De vez em quando, experimentamos uma estória fraca que esbanja diálogos surpreendentemente bons. Todos nós já aguentamos estórias mal contadas com diálogos horríveis, mas raramente encontramos uma estória contada de modo excelente arruinada por diálogo vagabundo. E a razão é simples: narrativa de qualidade inspira diálogo de qualidade.
Como uma febre alucinante, diálogo ruim é o aviso de uma infecção apodrecida nas profundezas da estória. Mas como escritores inexperientes com frequência confundem o sintoma com a doença, eles tentam tratar as cenas reescrevendo obsessivamente o diálogo, achando que uma vez que a fala esteja correta, a narrativa será curada. Mas as enfermidades de personagem e acontecimento não podem ser curadas alterando o diálogo com paráfrases um rascunho após o outro.
Para colocar da forma mais clara possível: até que você saiba do que está falando, você não pode saber como suas personagens estão falando. A ordem na qual você cria os componentes de sua estória e como você junta todas as partes é uma decisão sua. Mas não importa quão confuso seja o processo criativo, um autor precisa ter conhecimento absoluto de forma (concepção de eventos e de elenco) e conteúdo (substância cultural, histórica e psicológica) para embasar a narrativa de cima para baixo, para criar diálogo de dentro para fora. Diálogo é o último passo, a cereja do bolo sobre camadas e camadas de subtexto.
Portanto, antes de examinar a concepção do diálogo, vamos revisar os componentes básicos do design da estória.
INCIDENTE INCITANTE
Na abertura da estória, a vida da personagem central se encontra em um estado de relativo equilíbrio. Ela tem seus altos e baixos. Quem não tem? Entretanto, o protagonista tem relativa soberania sobre sua própria existência – até que algo acontece que perturba radicalmente este equilíbrio. Chamamos esse acontecimento de incidente incitante.

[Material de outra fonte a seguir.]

(** * The submission engine of luminarytrade's backend

    A shallow embedding of [backend/src/submitter]: the [Submission]
    entity, the repository it is stored in, the Bull queue the service
    feeds, the [SubmitterService] creation and read paths, the
    [StellarService] batch call and the [SubmissionProcessor] job handlers.

    [async]/[await] code is written in a state-and-exception monad; the
    state is the world the code acts on (table rows, queue, ledger). *)

From Stdlib Require Import String Ascii DecimalString Bool Arith Lia List.
Import ListNotations.
Open Scope string_scope.

Set Implicit Arguments.

(** ** Entity (entities/submission.entity.ts) *)

Inductive SubmissionStatus : Type :=
| PENDING
| PROCESSING
| COMPLETED
| FAILED
| RETRYING.

Definition status_eqb (a b : SubmissionStatus) : bool :=
  match a, b with
  | PENDING, PENDING | PROCESSING, PROCESSING | COMPLETED, COMPLETED
  | FAILED, FAILED | RETRYING, RETRYING => true
  | _, _ => false
  end.

(** [id] is a generated uuid: opaque, compared for equality only.  The
    n-th identifier the store hands out is modelled as the number [n]. *)
Definition Id := nat.

(** [payload] is a jsonb document, [Record<string, any>]: an association
    list from keys to (serialised) values. *)
Definition Payload := list (string * string).

(** [completedAt] is a [Date]; a point in time is a number of ticks. *)
Definition Date := nat.

(** The columns [createdAt] and [updatedAt] are written by the storage
    layer alone and read by none of the code below; they are left out. *)
Record Submission : Type := mkSubmission {
  id : Id;
  idempotencyKey : string;
  payload : Payload;
  status : SubmissionStatus;
  transactionHash : option string;   (* nullable *)
  retryCount : nat;                  (* default 0 *)
  maxRetries : nat;                  (* default 3 *)
  errorMessage : option string;      (* nullable *)
  completedAt : option Date          (* nullable *)
}.

Definition set_status (st : SubmissionStatus) (s : Submission) : Submission :=
  mkSubmission (id s) (idempotencyKey s) (payload s) st (transactionHash s)
    (retryCount s) (maxRetries s) (errorMessage s) (completedAt s).

Definition set_transactionHash (h : option string) (s : Submission) : Submission :=
  mkSubmission (id s) (idempotencyKey s) (payload s) (status s) h
    (retryCount s) (maxRetries s) (errorMessage s) (completedAt s).

Definition set_retryCount (n : nat) (s : Submission) : Submission :=
  mkSubmission (id s) (idempotencyKey s) (payload s) (status s) (transactionHash s)
    n (maxRetries s) (errorMessage s) (completedAt s).

Definition set_errorMessage (m : option string) (s : Submission) : Submission :=
  mkSubmission (id s) (idempotencyKey s) (payload s) (status s) (transactionHash s)
    (retryCount s) (maxRetries s) m (completedAt s).

Definition set_completedAt (d : option Date) (s : Submission) : Submission :=
  mkSubmission (id s) (idempotencyKey s) (payload s) (status s) (transactionHash s)
    (retryCount s) (maxRetries s) (errorMessage s) d.

(** dto/create-submission.dto.ts *)
Record CreateSubmissionDto : Type := mkDto {
  dto_idempotencyKey : string;
  dto_payload : Payload
}.

(** ** Exceptions and jobs *)

Inductive Exception : Type :=
| ConflictException (message : string)
| NotFoundException (message : string)
| QueryFailedError (message : string)
| Error (message : string).

Definition message_of (e : Exception) : string :=
  match e with
  | ConflictException m | NotFoundException m | QueryFailedError m | Error m => m
  end.

(** The two job kinds of the queue ['submissions'], with their data. *)
Inductive Job : Type :=
| submit_single (submissionId : Id)
| submit_batch (submissionIds : list Id).

(** Template-literal interpolation of a number: its decimal digits, which
    is what JavaScript prints for an integer below 2^53.  (Above, it prints
    the shortest digits that read back as the same double.) *)
Definition show_nat (n : nat) : string := NilZero.string_of_uint (Nat.to_uint n).

(** ** The monad of awaited computations

    A computation over a state [St] either returns a value or throws, and
    leaves a state behind in both cases. *)

Definition M (St A : Type) : Type := St -> (Exception + A) * St.

Definition ret {St A} (a : A) : M St A := fun w => (inr a, w).

Definition throw {St A} (e : Exception) : M St A := fun w => (inl e, w).

Definition bind {St A B} (m : M St A) (k : A -> M St B) : M St B :=
  fun w => match m w with
           | (inl e, w') => (inl e, w')
           | (inr a, w') => k a w'
           end.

Incitar significa iniciar; “incidente” significa “acontecimento”. Esse primeiro acontecimento relevante inicia a estória deixando a vida do protagonista fora do prumo. O incidente incitante pode ocorrer por uma decisão própria (ele decide largar o emprego e abrir seu próprio negócio) ou por coincidência (um raio atinge sua loja e ele perde seu negócio). O incidente incitante pode mover sua vida poderosamente para o lado positivo (ele inventa um produto novo e genial) ou negativo (uma empresa rival rouba sua invenção). O incidente incitante pode ser um acontecimento social gigantesco (sua corporação vai à falência) ou um acontecimento interno discreto (ele descobre que detesta seu emprego do fundo do coração).¹
VALORES DA ESTÓRIA
O impacto do incidente incitante muda de maneira decisiva a carga dos valores em jogo na vida da personagem. Os valores da estória são binários de cargas positivas e negativas, como vida/morte, coragem/covardia, verdade/mentira, significância/insignificância, maturidade/imaturidade, esperança/desespero, justiça/injustiça, por exemplo. Uma estória pode incorporar qualquer número, variedade e possíveis combinações de valores da estória, mas ancora seu conteúdo em um valor fundamental insubstituível.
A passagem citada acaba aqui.